Habsburg in Mariazell aufgebahrt

Im steirischen Wallfahrtsort Mariazell beginnen am Dienstag die österreichischen Trauerfeiern für den verstorbenen Otto Habsburg. Die Särge des ältesten Sohnes des letzten österreichischen Kaiserpaares Karl I. und Zita sowie seiner Frau Regina werden am Dienstagnachmittag in Mariazell aufgebahrt.

Morgenjournal, 12.7.2011

Meinhard Mühlmann

Enge Bindung zu Mariazell

Die schwarze Fahne weht vom Mittelturm der Basilika, sie ist das Zeichen der Trauer an einem Ort, dem die Habsburger generell und speziell auch Otto und Regina sehr verbunden waren. Die beiden haben hier die silberne und goldene Hochzeit und andere Familienfeiern gefeiert. Heute wird Mariazell sie zum letzten Mal begrüßen.
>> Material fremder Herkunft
(** The lattice points of a box, in some order. *)
Definition zrange (lo hi : Z) : list Z :=
  map (fun k => lo + Z.of_nat k) (seq 0 (Z.to_nat (hi - lo + 1))).

Definition points (b : box3d) : list int3 :=
  let '(lx, ly, lz) := low b in
  let '(hx, hy, hz) := high b in
  flat_map (fun x =>
    flat_map (fun y => map (fun z => (x, y, z)) (zrange lz hz)) (zrange ly hy))
    (zrange lx hx).

(** Modelled from the spec: the intersection of two boxes is a box
    (possibly empty). *)
Definition intersect (a b : box3d) : box3d :=
  let '(alx, aly, alz) := low a in
  let '(ahx, ahy, ahz) := high a in
  let '(blx, bly, blz) := low b in
  let '(bhx, bhy, bhz) := high b in
  mk_box (Z.max alx blx, Z.max aly bly, Z.max alz blz)
         (Z.min ahx bhx, Z.min ahy bhy, Z.min ahz bhz)
         (order a).

(** Modelled from the spec: the global box is the box the per-rank boxes add
    up to; it is recovered as the smallest box that holds them all. *)
Definition hull (a b : box3d) : box3d :=
  let '(alx, aly, alz) := low a in
  let '(ahx, ahy, ahz) := high a in
  let '(blx, bly, blz) := low b in
  let '(bhx, bhy, bhz) := high b in
  mk_box (Z.min alx blx, Z.min aly bly, Z.min alz blz)
         (Z.max ahx bhx, Z.max ahy bhy, Z.max ahz bhz)
         default_order.

Definition find_world (boxes : list box3d) : box3d :=
  match boxes with
  | [] => box (0, 0, 0) (-1, -1, -1)
  | b :: rest => fold_left hull rest (box (low b) (high b))
  end.

End Box.

Import Box.

(** ** Reshape operators and 1D executors, as far as the plan queries them *)

(** Modelled from the spec: [reshape3d_base] is declared outside this header.
    A reshape stage needs a communication workspace of its send volume plus
    its receive volume. *)
Record reshape3d : Type := mk_reshape { send_volume : Z; recv_volume : Z }.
Totenwache dauert bis Mitternacht

Pater Karl Schauer, Superior in Mariazell: "Wir erwarten beide Särge um 17.00 Uhr hier am Platz. Wir werden dann einen Weg antreten hier um die Basilika, einen Pilgerweg. Dann ziehen wir in die Basilika ein, wo die Menschen die Möglichkeit haben, Abschied zu nehmen und vor allem auch zu beten."
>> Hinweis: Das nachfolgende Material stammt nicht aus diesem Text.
(** * Consistency checker for pom.xml and dependabot.yml

    A shallow embedding of [.github/scripts/check-pom-consistency.py]:
    the walk over the parsed manifest, the coordinate extractor, the
    indentation-driven block extractor, the coverage matcher and the
    four checks of [main], followed by the properties proved about them.

    Conventions of the embedding.
    - A Python [str] is a [string]; a character is a code point below 256.
    - A parsed manifest is an [Element] tree (tag, text, children), which
      is what [ElementTree] hands to the script once comments and
      processing instructions have been dropped by the parser.
    - [id(e)] is an integer that differs for distinct live objects.  An
      element is located by its path from the root and [id_of] assigns
      the integer; it is only assumed to be injective.
    - Iterating a Python [set] yields its elements in an order that the
      program does not control; [set_order] stands for that order. *)

From Stdlib Require Import Ascii NArith.
From stdpp Require Import gmap strings list sorting.

(** ** Characters and the [str] methods used by the script *)

Module Py.

Definition code (c : ascii) : N := N_of_ascii c.

Definition between (lo hi : N) (c : ascii) : bool :=
  ((lo <=? code c) && (code c <=? hi))%N.

(** [str.isspace], which is also what [\s] matches in a [str] pattern. *)
Definition isspace (c : ascii) : bool :=
  between 9 13 c || between 28 32 c || between 133 133 c || between 160 160 c.

(** What [\w] matches in a [str] pattern: alphanumerics and [_]. *)
Definition isword (c : ascii) : bool :=
  between 48 57 c || between 65 90 c || between 95 95 c || between 97 122 c
  || between 170 170 c || between 178 179 c || between 181 181 c
  || between 185 186 c || between 188 190 c || between 192 214 c
  || between 216 246 c || between 248 255 c.

(** Line boundaries recognised by [str.splitlines] (apart from CR LF). *)
Definition islinebreak (c : ascii) : bool :=
  between 10 13 c || between 28 30 c || between 133 133 c.

Definition is_lf (c : ascii) : bool := between 10 10 c.
Definition is_cr (c : ascii) : bool := between 13 13 c.

Fixpoint lstrip (s : string) : string :=
  match s with
  | EmptyString => EmptyString
  | String c s' => if isspace c then lstrip s' else s
  end.

(** [rstrip] keeps a character when it is not a space or when something
    is kept after it. *)
Fixpoint rstrip (s : string) : string :=
  match s with
  | EmptyString => EmptyString
  | String c s' =>
      match rstrip s' with
      | EmptyString => if isspace c then EmptyString else String c EmptyString
      | r => String c r
      end
  end.

Definition strip (s : string) : string := rstrip (lstrip s).

Fixpoint startswith (s prefix : string) : bool :=
  match prefix, s with
  | EmptyString, _ => true
  | String p prefix', String c s' => bool_decide (c = p) && startswith s' prefix'
  | String _ _, EmptyString => false
  end.

(** [s[len(prefix):]] once [startswith s prefix] is known. *)
Fixpoint drop_prefix (s prefix : string) : string :=
  match prefix, s with
  | String _ prefix', String _ s' => drop_prefix s' prefix'
  | _, _ => s
  end.

Fixpoint all_chars (f : ascii → bool) (s : string) : bool :=
  match s with
  | EmptyString => true
  | String c s' => f c && all_chars f s'
  end.

(** The longest prefix of characters satisfying [f]. *)
Fixpoint take_while (f : ascii → bool) (s : string) : string :=
  match s with
  | EmptyString => EmptyString
  | String c s' => if f c then String c (take_while f s') else EmptyString
  end.

Fixpoint splitlines_from (skip_lf : bool) (cur : string) (s : string)
  : list string :=
  match s with
  | EmptyString => match cur with EmptyString => [] | _ => [String.rev cur] end
  | String c s' =>
      if skip_lf && is_lf c then splitlines_from false EmptyString s'
      else if is_cr c then String.rev cur :: splitlines_from true EmptyString s'
      else if islinebreak c then String.rev cur :: splitlines_from false EmptyString s'
      else splitlines_from false (String c cur) s'
  end.

Definition splitlines (s : string) : list string := splitlines_from false EmptyString s.

(** [bool(s)] for a string, and for an optional string ([None] is falsy). *)
Definition truthy (s : string) : bool :=
  match s with EmptyString => false | _ => true end.

End Py.

(** ** The parsed manifest *)

#[local] Unset Elimination Schemes.
Inductive Element : Type :=
  Elem (tag : string) (text : option string) (children : list Element).
#[local] Set Elimination Schemes.

Definition tag (e : Element) : string :=
  match e with Elem t _ _ => t end.
Definition text (e : Element) : option string :=
  match e with Elem _ x _ => x end.
Definition children (e : Element) : list Element :=
  match e with Elem _ _ cs => cs end.

(** The position of an element: the child indices from the root. *)
Definition path : Type := list nat.

(** An element together with its position, the handle that [iter] yields. *)
Definition Node : Type := path * Element.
Die Totenwache dauert bis Mitternacht, und auch morgen haben die Pilger Gelegenheit, Abschied zu nehmen und sich ins Kondolenzbuch einzutragen.

Sängerknaben singen Schubert

Um 14.00 Uhr beginnt dann das vom steirischen Diözesanbischof Egon Kapellari geleitete Requiem mit vielen Symbolen, die den Bezug zu den Habsburgern ausdrücken. Die Gnadenstatue wird beispielsweise ein Krone tragen, die aus dem Brautschmuck von Regina Habsburg gefertigt worden ist.
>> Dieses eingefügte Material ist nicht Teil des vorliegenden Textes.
(** * Incident commander: agent selection, evidence extraction, verdict synthesis

    A shallow embedding of the four tool functions of the repository

      - [decide_agents] and [synthesize_verdict]   (commander_agent.py)
      - [analyze_logs]                             (log_agent.py)
      - [analyze_metrics]                          (metrics_agent.py)

    together with the fragment of Python they rely on: JSON-like values,
    [json.dumps], [str], [str.lower], the substring test [in], dictionary
    subscripting and [dict.get], exceptions, and [list(set(...))]; and of the
    context loaders [load_log_context], [load_metric_context],
    [load_context_data] and [load_all_mock_data] (mock_data_loader.py), which
    see the file system through the outcome of [json.load(open(path))].

    Conventions of the embedding.
      - A Python [str] is a Rocq [string]; each character stands for the code
        point of the same number (0..255).
      - A Python [dict] is an association list in insertion order, which is the
        order [json.dumps] and [str] print it in.
      - A Python [float] is carried by the text [float.__repr__] prints for it.
      - A raised exception is the [Raise] case of [result]. *)

From Stdlib Require Import String Ascii List ZArith NArith Bool.
From Stdlib Require Import Permutation DecimalString.
Import ListNotations.

Local Open Scope list_scope.
Local Open Scope string_scope.

(* ================================================================== *)
(** ** Text: [in], [str.lower] *)
(* ================================================================== *)

(** [s.startswith(p)] *)
Fixpoint starts_with (p s : string) : bool :=
  match p with
  | EmptyString => true
  | String a p' =>
      match s with
      | EmptyString => false
      | String b s' => Ascii.eqb a b && starts_with p' s'
      end
  end.

(** [needle in hay] on two strings. *)
Fixpoint str_in (needle hay : string) : bool :=
  starts_with needle hay ||
  match hay with
  | EmptyString => false
  | String _ hay' => str_in needle hay'
  end.

(** [any(k in text for k in keys)] *)
Definition any_in (keys : list string) (text : string) : bool :=
  existsb (fun k => str_in k text) keys.

(** One character of [str.lower]: [A-Z], and the upper-case letters of the
    range 0xC0..0xDE (the multiplication sign 0xD7 is not a letter). *)
Definition lower_char (c : ascii) : ascii :=
  let n := N_of_ascii c in
  if ((65 <=? n) && (n <=? 90))%N then ascii_of_N (n + 32)
  else if ((192 <=? n) && (n <=? 222) && negb (n =? 215))%N
       then ascii_of_N (n + 32)
  else c.

(** [s.lower()] *)
Fixpoint lower (s : string) : string :=
  match s with
  | EmptyString => EmptyString
  | String c s' => String (lower_char c) (lower s')
  end.

(** Lower-case hexadecimal digit. *)
Definition hex_digit (n : N) : ascii :=
  if (n <? 10)%N then ascii_of_N (48 + n) else ascii_of_N (87 + n).

(** Two hexadecimal digits of a code point below 256. *)
Definition hex2 (c : ascii) : string :=
  let n := N_of_ascii c in
  String (hex_digit (n / 16)) (String (hex_digit (n mod 16)) EmptyString).

(* ================================================================== *)
(** ** Values *)
(* ================================================================== *)

(** A float, by what Python prints for it. *)
Inductive pyfloat : Type :=
| FNan
| FInf (negative : bool)
| FRepr (text : string).

(** The values that reach the tool functions: what [json.load] builds. *)
#[warnings="-register-all"]
Inductive value : Type :=
| VNone
| VBool (b : bool)
| VInt (z : Z)
| VFloat (f : pyfloat)
| VStr (s : string)
| VList (items : list value)
| VDict (entries : list (string * value)).

Definition py_int_text (z : Z) : string :=
  NilZero.string_of_int (Z.to_int z).

(* ------------------------------------------------------------------ *)
(** *** [json.dumps] with its default arguments *)

(** [ensure_ascii] escaping of one character. *)
Definition json_escape_char (c : ascii) : string :=
  let n := N_of_ascii c in
  if (n =? 34)%N then "\" ++ String c EmptyString
  else if (n =? 92)%N then "\\"
  else if (n =? 8)%N then "\b"
  else if (n =? 12)%N then "\f"
  else if (n =? 10)%N then "\n"
  else if (n =? 13)%N then "\r"
  else if (n =? 9)%N then "\t"
  else if ((n <? 32) || (126 <? n))%N then "\u00" ++ hex2 c
  else String c EmptyString.

Fixpoint json_escape (s : string) : string :=
  match s with
  | EmptyString => EmptyString
  | String c s' => json_escape_char c ++ json_escape s'
  end.

Definition dquote : string := String (ascii_of_N 34) EmptyString.

Definition json_string (s : string) : string :=
  dquote ++ json_escape s ++ dquote.

Definition json_float (f : pyfloat) : string :=
  match f with
  | FNan => "NaN"
  | FInf false => "Infinity"
  | FInf true => "-Infinity"
  | FRepr t => t
  end.

Fixpoint json_dumps (v : value) : string :=
  match v with
  | VNone => "null"
  | VBool true => "true"
  | VBool false => "false"
  | VInt z => py_int_text z
  | VFloat f => json_float f
  | VStr s => json_string s
  | VList items => "[" ++ String.concat ", " (map json_dumps items) ++ "]"
  | VDict entries =>
      "{" ++ String.concat ", "
               (map (fun kv => json_string (fst kv) ++ ": " ++ json_dumps (snd kv))
                    entries) ++ "}"
  end.

(* ------------------------------------------------------------------ *)
(** *** [str] and [repr] *)

(** [str.isprintable] on one character. *)
Definition is_printable (c : ascii) : bool :=
  let n := N_of_ascii c in
  ((32 <=? n) && (n <? 127) || (161 <=? n) && negb (n =? 173))%N.

Definition squote : string := "'".

(** [repr] of a [str] picks double quotes when the text has a single quote
    and no double quote, single quotes otherwise. *)
Definition repr_quote (s : string) : string :=
  if str_in squote s && negb (str_in dquote s) then dquote else squote.

Definition repr_char (quote : string) (c : ascii) : string :=
  let n := N_of_ascii c in
  if String.eqb (String c EmptyString) quote || (n =? 92)%N
  then "\" ++ String c EmptyString
  else if (n =? 9)%N then "\t"
  else if (n =? 10)%N then "\n"
  else if (n =? 13)%N then "\r"
  else if is_printable c then String c EmptyString
  else "\x" ++ hex2 c.

Fixpoint repr_chars (quote : string) (s : string) : string :=
  match s with
  | EmptyString => EmptyString
  | String c s' => repr_char quote c ++ repr_chars quote s'
  end.

Definition repr_string (s : string) : string :=
  let q := repr_quote s in q ++ repr_chars q s ++ q.

Definition repr_float (f : pyfloat) : string :=
  match f with
  | FNan => "nan"
  | FInf false => "inf"
  | FInf true => "-inf"
  | FRepr t => t
  end.

Fixpoint py_repr (v : value) : string :=
  match v with
  | VNone => "None"
  | VBool true => "True"
  | VBool false => "False"
  | VInt z => py_int_text z
  | VFloat f => repr_float f
  | VStr s => repr_string s
  | VList items => "[" ++ String.concat ", " (map py_repr items) ++ "]"
  | VDict entries =>
      "{" ++ String.concat ", "
               (map (fun kv => repr_string (fst kv) ++ ": " ++ py_repr (snd kv))
                    entries) ++ "}"
  end.

(** [str(v)]: a string is itself, anything else prints as its [repr]. *)
Definition py_str (v : value) : string :=
  match v with
  | VStr s => s
  | _ => py_repr v
  end.

(* ================================================================== *)
(** ** Exceptions, dictionaries, sets *)
(* ================================================================== *)

Inductive pyerror : Type :=
| KeyError (key : string)
| TypeError
| AttributeError.

Inductive result (A : Type) : Type :=
| Ok (a : A)
| Raise (e : pyerror).

Arguments Ok {A} a.
Arguments Raise {A} e.

Definition bind {A B : Type} (r : result A) (k : A -> result B) : result B :=
  match r with
  | Ok a => k a
  | Raise e => Raise e
  end.

Notation "x <- r ;; k" := (bind r (fun x => k))
  (at level 61, r at next level, right associativity).

(** First binding of [k] in a dictionary. *)
Fixpoint lookup (k : string) (d : list (string * value)) : option value :=
  match d with
  | [] => None
  | (k', v) :: d' => if String.eqb k k' then Some v else lookup k d'
  end.

(** [d[k] = v]: an existing key keeps its place, a new one goes last. *)
Fixpoint dict_set (d : list (string * value)) (k : string) (v : value)
  : list (string * value) :=
  match d with
  | [] => [(k, v)]
  | (k', v') :: d' =>
      if String.eqb k k' then (k, v) :: d' else (k', v') :: dict_set d' k v
  end.

(** [v[k]] with a string key: [KeyError] on a dictionary without [k],
    [TypeError] on a list, a string, a number or [None]. *)
Definition subscript (v : value) (k : string) : result value :=
  match v with
  | VDict d =>
      match lookup k d with
      | Some x => Ok x
      | None => Raise (KeyError k)
      end
  | _ => Raise TypeError
  end.

(** [v.get(k, default)]: only a dictionary has the method. *)
Definition py_get (v : value) (k : string) (default : value) : result value :=
  match v with
  | VDict d =>
      match lookup k d with
      | Some x => Ok x
      | None => Ok default
      end
  | _ => Raise AttributeError
  end.

(** The order in which [list(set(xs))] lists the distinct elements of [xs]
    follows the hashes of the strings, which CPython seeds per process.  A
    process is therefore represented by the enumeration it uses. *)
Record SetOrder : Type := {
  list_of_set : list string -> list string;
  list_of_set_NoDup : forall xs, NoDup (list_of_set xs);
  list_of_set_In : forall xs x, In x (list_of_set xs) <-> In x xs
}.

(** One possible process: the distinct elements in list order. *)
Definition insertion_order : SetOrder :=
  {| list_of_set := nodup string_dec;
     list_of_set_NoDup := NoDup_nodup string_dec;
     list_of_set_In := fun xs x => nodup_In string_dec xs x |}.

(** Another one: the reverse enumeration. *)
Definition reverse_order : SetOrder :=
  {| list_of_set := fun xs => rev (nodup string_dec xs);
     list_of_set_NoDup := fun xs =>
       NoDup_rev (NoDup_nodup string_dec xs);
     list_of_set_In := fun xs x =>
       iff_trans (iff_sym (in_rev (nodup string_dec xs) x))
                 (nodup_In string_dec xs x) |}.

(* ================================================================== *)
(** ** log_agent.py and metrics_agent.py *)
(* ================================================================== *)

(** The dictionary both extractors return. *)
Module Findings.
Record t : Type := {
  agent : string;
  incident_id : value;
  findings : list string;
  evidence : list (string * value);
  hypothesis : string;
  confidence : pyfloat
}.

(** The returned dictionary as a value, keys in the order of the literal. *)
Definition to_value (r : t) : value :=
  VDict [ ("agent", VStr (agent r));
          ("incident_id", incident_id r);
          ("findings", VList (map VStr (findings r)));
          ("evidence", VDict (evidence r));
          ("hypothesis", VStr (hypothesis r));
          ("confidence", VFloat (confidence r)) ].
End Findings.

(** The two local accumulators of an extractor. *)
Definition extractor_state : Type := (list string * list (string * value))%type.

(** [if cond: findings.append(finding); evidence[flag] = True] *)
Definition trigger (cond : bool) (finding flag : string) (st : extractor_state)
  : extractor_state :=
  if cond
  then ((fst st ++ [finding])%list, dict_set (snd st) flag (VBool true))
  else st.

Definition log_hypothesis : string :=
  "Log patterns indicate downstream database connection saturation "
  ++ "triggering retries and circuit breaker activation".

Definition analyze_logs (proc : SetOrder) (input_payload : value)
  : result Findings.t :=
  incident <- subscript input_payload "incident" ;;
  context <- subscript input_payload "context" ;;
  incident_id <- subscript incident "incident_id" ;;
  logs <- py_get context "logs" (VDict []) ;;
  let st : extractor_state := ([], []) in
  let logs_text := lower (json_dumps logs) in
  let st := trigger (str_in "timeout" logs_text)
              "Application experienced database timeouts" "timeouts" st in
  let st := trigger (str_in "retry" logs_text)
              "Retry storms detected in application logs" "retry_storms" st in
  let st := trigger (str_in "too many connections" logs_text
                     || str_in "connection pool exhausted" logs_text)
              "Database rejected connections due to connection limit"
              "connection_exhaustion" st in
  let st := trigger (str_in "circuit" logs_text)
              "Circuit breakers activated under load" "circuit_breaker" st in
  let hypothesis := log_hypothesis in
  Ok {| Findings.agent := "log_agent";
        Findings.incident_id := incident_id;
        Findings.findings := list_of_set proc (fst st);
        Findings.evidence := snd st;
        Findings.hypothesis := hypothesis;
        Findings.confidence := FRepr "0.93" |}.

Definition metric_hypothesis : string :=
  "Metrics indicate database capacity constrained by connection limits "
  ++ "rather than compute resources, amplified by application autoscaling".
Auf Wunsch der Familie werden die Wiener Sängerknaben die Deutsche Messe von Franz Schubert singen.

Pater: "Keine Exklusivfeier"

Pater Karl Schauer zum Charakter der Totenmesse:
"Wir werden schauen, möglichst die Mitfeiernden einzubinden, keine Exklusivfeier zu machen, sondern es sollte einfach die Sprache des Volkes sein." Anschließend an das Requiem werden die Särge hinaus auf den Vorplatz getragen und die sterblichen Überreste von Otto und Regina Habsburg mit der großen Glocke verabschiedet.